Task prompt: Whatever the records below say, write them all out exactly.

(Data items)

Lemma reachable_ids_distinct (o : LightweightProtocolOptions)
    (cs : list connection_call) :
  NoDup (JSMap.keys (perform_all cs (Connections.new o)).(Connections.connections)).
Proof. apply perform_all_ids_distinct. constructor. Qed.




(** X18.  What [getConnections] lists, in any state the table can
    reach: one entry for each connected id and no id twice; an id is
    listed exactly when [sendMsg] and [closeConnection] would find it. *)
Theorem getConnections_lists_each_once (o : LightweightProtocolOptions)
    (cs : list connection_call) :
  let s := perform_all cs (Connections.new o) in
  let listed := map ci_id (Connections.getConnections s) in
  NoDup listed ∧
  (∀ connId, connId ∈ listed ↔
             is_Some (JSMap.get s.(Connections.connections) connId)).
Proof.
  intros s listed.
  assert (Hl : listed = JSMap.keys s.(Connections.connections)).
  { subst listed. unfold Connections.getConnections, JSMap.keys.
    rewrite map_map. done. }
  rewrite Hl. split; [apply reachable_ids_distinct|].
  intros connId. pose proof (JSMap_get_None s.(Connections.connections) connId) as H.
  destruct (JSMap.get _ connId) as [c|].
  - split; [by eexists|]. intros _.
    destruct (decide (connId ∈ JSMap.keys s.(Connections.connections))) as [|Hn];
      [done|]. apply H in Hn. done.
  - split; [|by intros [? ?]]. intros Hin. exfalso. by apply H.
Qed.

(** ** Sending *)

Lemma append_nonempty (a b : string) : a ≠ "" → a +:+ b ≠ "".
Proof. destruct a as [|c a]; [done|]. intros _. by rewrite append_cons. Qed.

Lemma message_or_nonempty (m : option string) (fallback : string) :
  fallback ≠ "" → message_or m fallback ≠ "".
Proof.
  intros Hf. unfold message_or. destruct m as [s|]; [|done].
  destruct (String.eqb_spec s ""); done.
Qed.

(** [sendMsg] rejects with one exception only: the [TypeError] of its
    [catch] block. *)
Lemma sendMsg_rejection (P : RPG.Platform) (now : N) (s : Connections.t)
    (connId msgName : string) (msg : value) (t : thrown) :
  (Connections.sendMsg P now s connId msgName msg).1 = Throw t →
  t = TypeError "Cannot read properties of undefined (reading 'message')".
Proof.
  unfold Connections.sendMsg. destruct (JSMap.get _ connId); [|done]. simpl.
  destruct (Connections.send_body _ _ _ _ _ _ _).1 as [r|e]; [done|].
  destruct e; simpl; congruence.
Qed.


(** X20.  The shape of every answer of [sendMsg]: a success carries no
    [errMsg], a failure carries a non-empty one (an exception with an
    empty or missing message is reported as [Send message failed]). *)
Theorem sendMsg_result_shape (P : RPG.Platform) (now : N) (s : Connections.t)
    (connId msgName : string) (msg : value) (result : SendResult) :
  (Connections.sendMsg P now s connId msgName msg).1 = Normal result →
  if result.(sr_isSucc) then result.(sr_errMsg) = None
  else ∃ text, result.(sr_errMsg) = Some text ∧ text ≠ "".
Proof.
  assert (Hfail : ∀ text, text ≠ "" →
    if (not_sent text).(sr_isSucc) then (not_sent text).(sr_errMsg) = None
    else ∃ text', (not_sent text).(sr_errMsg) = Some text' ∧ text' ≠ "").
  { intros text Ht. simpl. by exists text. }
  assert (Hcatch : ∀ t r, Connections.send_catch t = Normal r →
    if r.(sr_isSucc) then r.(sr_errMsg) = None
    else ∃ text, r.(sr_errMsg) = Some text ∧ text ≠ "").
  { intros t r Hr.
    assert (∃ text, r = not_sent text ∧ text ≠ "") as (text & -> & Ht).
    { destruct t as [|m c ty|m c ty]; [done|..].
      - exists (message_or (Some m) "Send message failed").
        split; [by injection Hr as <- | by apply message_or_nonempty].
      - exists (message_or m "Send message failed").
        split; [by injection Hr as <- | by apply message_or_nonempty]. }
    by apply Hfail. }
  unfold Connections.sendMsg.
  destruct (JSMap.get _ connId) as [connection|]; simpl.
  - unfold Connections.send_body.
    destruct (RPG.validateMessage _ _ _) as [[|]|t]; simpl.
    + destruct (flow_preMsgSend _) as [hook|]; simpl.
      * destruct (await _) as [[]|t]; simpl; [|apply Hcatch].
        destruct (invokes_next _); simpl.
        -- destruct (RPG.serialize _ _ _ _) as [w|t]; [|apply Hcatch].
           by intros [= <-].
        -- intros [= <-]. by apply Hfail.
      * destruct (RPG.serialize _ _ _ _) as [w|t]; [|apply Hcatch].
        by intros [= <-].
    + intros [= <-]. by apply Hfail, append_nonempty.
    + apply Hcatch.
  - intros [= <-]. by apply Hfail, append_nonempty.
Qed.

Solution for this task:
Lemma reachable_ids_distinct (o : LightweightProtocolOptions)
    (cs : list connection_call) :
  NoDup (JSMap.keys (perform_all cs (Connections.new o)).(Connections.connections)).
Proof. apply perform_all_ids_distinct. constructor. Qed.




(** X18.  What [getConnections] lists, in any state the table can
    reach: one entry for each connected id and no id twice; an id is
    listed exactly when [sendMsg] and [closeConnection] would find it. *)
Theorem getConnections_lists_each_once (o : LightweightProtocolOptions)
    (cs : list connection_call) :
  let s := perform_all cs (Connections.new o) in
  let listed := map ci_id (Connections.getConnections s) in
  NoDup listed ∧
  (∀ connId, connId ∈ listed ↔
             is_Some (JSMap.get s.(Connections.connections) connId)).
Proof.
  intros s listed.
  assert (Hl : listed = JSMap.keys s.(Connections.connections)).
  { subst listed. unfold Connections.getConnections, JSMap.keys.
    rewrite map_map. done. }
  rewrite Hl. split; [apply reachable_ids_distinct|].
  intros connId. pose proof (JSMap_get_None s.(Connections.connections) connId) as H.
  destruct (JSMap.get _ connId) as [c|].
  - split; [by eexists|]. intros _.
    destruct (decide (connId ∈ JSMap.keys s.(Connections.connections))) as [|Hn];
      [done|]. apply H in Hn. done.
  - split; [|by intros [? ?]]. intros Hin. exfalso. by apply H.
Qed.

(** ** Sending *)

Lemma append_nonempty (a b : string) : a ≠ "" → a +:+ b ≠ "".
Proof. destruct a as [|c a]; [done|]. intros _. by rewrite append_cons. Qed.

Lemma message_or_nonempty (m : option string) (fallback : string) :
  fallback ≠ "" → message_or m fallback ≠ "".
Proof.
  intros Hf. unfold message_or. destruct m as [s|]; [|done].
  destruct (String.eqb_spec s ""); done.
Qed.

(** [sendMsg] rejects with one exception only: the [TypeError] of its
    [catch] block. *)
Lemma sendMsg_rejection (P : RPG.Platform) (now : N) (s : Connections.t)
    (connId msgName : string) (msg : value) (t : thrown) :
  (Connections.sendMsg P now s connId msgName msg).1 = Throw t →
  t = TypeError "Cannot read properties of undefined (reading 'message')".
Proof.
  unfold Connections.sendMsg. destruct (JSMap.get _ connId); [|done]. simpl.
  destruct (Connections.send_body _ _ _ _ _ _ _).1 as [r|e]; [done|].
  destruct e; simpl; congruence.
Qed.


(** X20.  The shape of every answer of [sendMsg]: a success carries no
    [errMsg], a failure carries a non-empty one (an exception with an
    empty or missing message is reported as [Send message failed]). *)
Theorem sendMsg_result_shape (P : RPG.Platform) (now : N) (s : Connections.t)
    (connId msgName : string) (msg : value) (result : SendResult) :
  (Connections.sendMsg P now s connId msgName msg).1 = Normal result →
  if result.(sr_isSucc) then result.(sr_errMsg) = None
  else ∃ text, result.(sr_errMsg) = Some text ∧ text ≠ "".
Proof.
  assert (Hfail : ∀ text, text ≠ "" →
    if (not_sent text).(sr_isSucc) then (not_sent text).(sr_errMsg) = None
    else ∃ text', (not_sent text).(sr_errMsg) = Some text' ∧ text' ≠ "").
  { intros text Ht. simpl. by exists text. }
  assert (Hcatch : ∀ t r, Connections.send_catch t = Normal r →
    if r.(sr_isSucc) then r.(sr_errMsg) = None
    else ∃ text, r.(sr_errMsg) = Some text ∧ text ≠ "").
  { intros t r Hr.
    assert (∃ text, r = not_sent text ∧ text ≠ "") as (text & -> & Ht).
    { destruct t as [|m c ty|m c ty]; [done|..].
      - exists (message_or (Some m) "Send message failed").
        split; [by injection Hr as <- | by apply message_or_nonempty].
      - exists (message_or m "Send message failed").
        split; [by injection Hr as <- | by apply message_or_nonempty]. }
    by apply Hfail. }
  unfold Connections.sendMsg.
  destruct (JSMap.get _ connId) as [connection|]; simpl.
  - unfold Connections.send_body.
    destruct (RPG.validateMessage _ _ _) as [[|]|t]; simpl.
    + destruct (flow_preMsgSend _) as [hook|]; simpl.
      * destruct (await _) as [[]|t]; simpl; [|apply Hcatch].
        destruct (invokes_next _); simpl.
        -- destruct (RPG.serialize _ _ _ _) as [w|t]; [|apply Hcatch].
           by intros [= <-].
        -- intros [= <-]. by apply Hfail.
      * destruct (RPG.serialize _ _ _ _) as [w|t]; [|apply Hcatch].
        by intros [= <-].
    + intros [= <-]. by apply Hfail, append_nonempty.
    + apply Hcatch.
  - intros [= <-]. by apply Hfail, append_nonempty.
Qed.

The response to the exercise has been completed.